Do you know our crops vs the plants that mostly benefit from this and will also thrive in the future weather conditions, that is more than the CO2 level?

Hunger in Africa has already reduced? Please wtf, any numbers?

And that this will outweigh the other bad consequences.. no comment.

Even your reference doesn't get to anything more concrete than wishful but hilarious extrapolation based on ... just opinion (vs facts of.. but I think it is not worth continiueing, right? :/ )

The link I already provided has the numbers you're asking for.
Some people can handle complexity, but I think they're in the minority. I'm not sure that tacking on "oh, but also climate change will be good in a few ways" is helpful in getting people to take action. So there are sure to be some misinformed climate activists out there who don't know about greening, but that may be a preferable situation to everyone being very informed about the nuance and therefore feeling like this is a smaller problem than it really is.
... ideally, during a carboniferous epoch, you have lots of bogs and places where plants can decompose into oil for future civilizations to enjoy... And re-release I to the atmosphere.
From what I've read that can't really happen again. In the prehistoric past, plants could die and would build up into massive layers. Over time those wound up in various geologic processes that caused them to become oil. Nowadays the Earth has plenty of microbes that will quickly decompose the plants into something that is not oil and that's the end of the process.
Until fungi discovered ligninase enzymes, when a tree fell in the forest, it just… sat there. For eons. Got covered up. Got smushed. Became coal.

Now we got these fungi chewing things all up. Thanks a lot, fungi.

Yes, we expect increased some degree of photosynthesis. However, we hardly expect to see an proportionate increase of photosynthesis (or plant mass?) - if nothing else, we'd expect there to still be a bottleneck from nitrogen.
Some, but most plant growth is nitrogen limited, not CO2 limited.
Depends whether that's a bottleneck; hard to imagine much improvement in a plant that's short of nitrogen.
Logically, yes. The energy will be transformed by nature if humans don't do it. However, this might not happen in a timely fashion for us to survive as a specie. Remember, earth timelines are wildly different than human ones.
> for us to survive as a species

An incredibly strong feedback mechanism exists (see article above).

Societal problems, yes. Extinction to the human species? I think that’s extreme hyperbole. What would the mechanism even be, to eradicate all humans, across the globe?

Climate change is real, things will be bad, etc, but the possible end of the species is an incredible claim, that doesn’t follow logic.

Okay so it won't make us go extinct. What if it makes life full of significant suffering. I find this kind of argument quite annoying. It's the same thing was happened with COVID19. Sure, I'm not going to die from it. That doesn't mean I want to live a life without my taste or smell. I enjoy those things. Likewise I want to live on a good Earth and leave that to the people after me.
> I find this kind of argument quite annoying.

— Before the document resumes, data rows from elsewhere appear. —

Lemma touch_run a s m q : 0 <= a < 2 ^ 64 -> a / block g = Z.of_nat (S q) * D -> (q <= m)%nat -> (S m <= ways g)%nat ->
  row_of s 0 = scaled D (touched p (ways g) m q) ->
  exists hit s', access_cache a s = Ok (hit, s') /\ row_of s' 0 = scaled D (touched p (ways g) m (S q)).
Proof.
  intros Ha Hb Hq Hm Hrow. destruct (access_row0 a s Ha) as (s' & E & Hrow').
  { rewrite Hb. apply multiple_in_set0. }
  eexists _, s'. split; [done|]. rewrite Hrow', Hrow, Hb. by apply touched_step.
Qed.

(** Block 0 is still there as long as the set is not full. *)
Lemma probe_hit s m : (S m <= ways g)%nat -> row_of s 0 = scaled D (seq 0 (S m)) ->
  exists s', access_cache (u64 0) s = Ok (true, s') /\ row_of s' 0 = scaled D (touched p (ways g) m 0).
Proof.
  intros Hm Hrow. change (u64 0) with 0. destruct (access_row0 0 s ltac:(lia)) as (s' & E & Hrow').
  { rewrite Z.div_0_l, Z.mod_0_l; lia. }
  rewrite Z.div_0_l in * by lia. exists s'. rewrite Hrow in *. rewrite E, Hrow', touched_start by done. split; [|done].
  rewrite bool_decide_true; [done|]. change 0 with (Z.of_nat 0 * D). apply scaled_in; [done|]. apply elem_of_seq. lia.
Qed.

Lemma probe_miss s m : row_of s 0 = scaled D (seq 1 m) ->
  exists s', access_cache (u64 0) s = Ok (false, s').
Proof.
  intros Hrow. change (u64 0) with 0. destruct (access_row0 0 s ltac:(lia)) as (s' & E & _).
  { rewrite Z.div_0_l, Z.mod_0_l; lia. }
  rewrite Z.div_0_l, Hrow in E by lia. exists s'. rewrite E, bool_decide_false; [done|].
  change 0 with (Z.of_nat 0 * D). rewrite scaled_in, elem_of_seq by done. lia.
Qed.

(** What a whole round leaves, when [m] blocks were there with block 0. *)
Definition round_row (m : nat) : list nat :=
  if decide (S m < ways g)%nat then seq 0 (S (S m)) else seq 1 (S m).
Lemma touched_round m : touched p (ways g) m (S m) = round_row m.
Proof. unfold touched. by rewrite decide_False by lia. Qed.
End rounds.

Lemma flushed_run s : exists s1 s2, flush_cache s = Ok (tt, s1) /\ access_cache (u64 0) s1 = Ok (false, s2) /\
  row_of s2 0 = [0].
Proof.
  destruct (flush_cache_law s) as (s1 & E1 & H1). destruct (init_row0 s1 H1) as (s2 & E2 & H2).
  exists s1, s2. split; [done|]. split; [done|]. apply H2.
Qed.

(** *** The size: blocks 1, 2, ... are touched, every [sets g]-th falls in set 0 *)

(** The state of set 0 after the first [c] blocks of a round. *)
Notation row_at m c s := (row_of s 0 = scaled (sets g) (touched p (ways g) m (Z.to_nat (c / sets g)))).

Lemma touch_block_run m c s : 0 <= c -> (S m <= ways g)%nat -> c / sets g <= Z.of_nat m ->
  (c + 1) * block g < 2 ^ 31 -> row_at m c s ->
  exists hit s', access_cache (u64 ((c + 1) * block g)) s = Ok (hit, s') /\ row_at m (c + 1) s'.
Proof.
  intros Hc Hm Hq Hlt Hrow. assert (0 <= (c + 1) * block g) by nia. rewrite wrapu_small by bound_lia.
  assert (Hb : (c + 1) * block g / block g = c + 1) by (apply Z.div_mul; lia).
  pose proof (Z.div_mod (c + 1) (sets g) ltac:(lia)) as E1. pose proof (Z.mod_pos_bound (c + 1) (sets g) Hsets) as B1.
  pose proof (Z.div_mod c (sets g) ltac:(lia)) as E0. pose proof (Z.mod_pos_bound c (sets g) Hsets) as B0.
  pose proof (Z.div_pos c (sets g) Hc Hsets).
  destruct (Z.eq_dec ((c + 1) mod sets g) 0) as [Hz|Hnz].
  - assert (Eq : (c + 1) / sets g = c / sets g + 1) by nia.
    destruct (touch_run (sets g) Hsets (Z.mod_same (sets g) ltac:(lia)) ((c + 1) * block g) s m (Z.to_nat (c / sets g)))
      as (hit & s' & E & Hrow'); [bound_lia|rewrite Hb; nia|lia|done|done|].
    exists hit, s'. split; [done|]. rewrite Hrow', Eq. do 2 f_equal. lia.
  - assert (Eq : (c + 1) / sets g = c / sets g) by nia.
    destruct (access_elsewhere ((c + 1) * block g) s) as (hit & s' & E & Hrow'); [bound_lia|by rewrite Hb|].
    exists hit, s'. split; [done|]. by rewrite Hrow', Eq.
Qed.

What is "this kind of argument"? Something ridiculous was stated, and I pointed out an apparently annoying reality. The argument that you seem to want to have is unrelated to what was said and my response to it. I don't think hyperbole has a place on meaningful discussions. Relevant points should be made without theatrics.

No one justified lockdowns based on people losing taste or smell though. If the justification turned out to be incorrect, it is reasonable to be mad about that. While you personally may be fine with lockdowns based on whatever percent of people lose taste or smell permanently, if that was the justification provided for lockdowns instead of risk of death I think a majority would have been opposed, don’t you?
wouldn't the models already take that into account? I thought we were having problems with deforestation also.
Yes, but in the worst way. Giving large amounts of CO2 to plants is kind of like giving huge doses of steroids to athletes. They grow abnormally and become unhealthy and short lived.
My cannabis plants flower with 15 to 20% yield improvement and no abnormalities at 1500ppm CO2. Edit One of the side effects of CO2 infusion ironically, is tolerance of higher temperatures.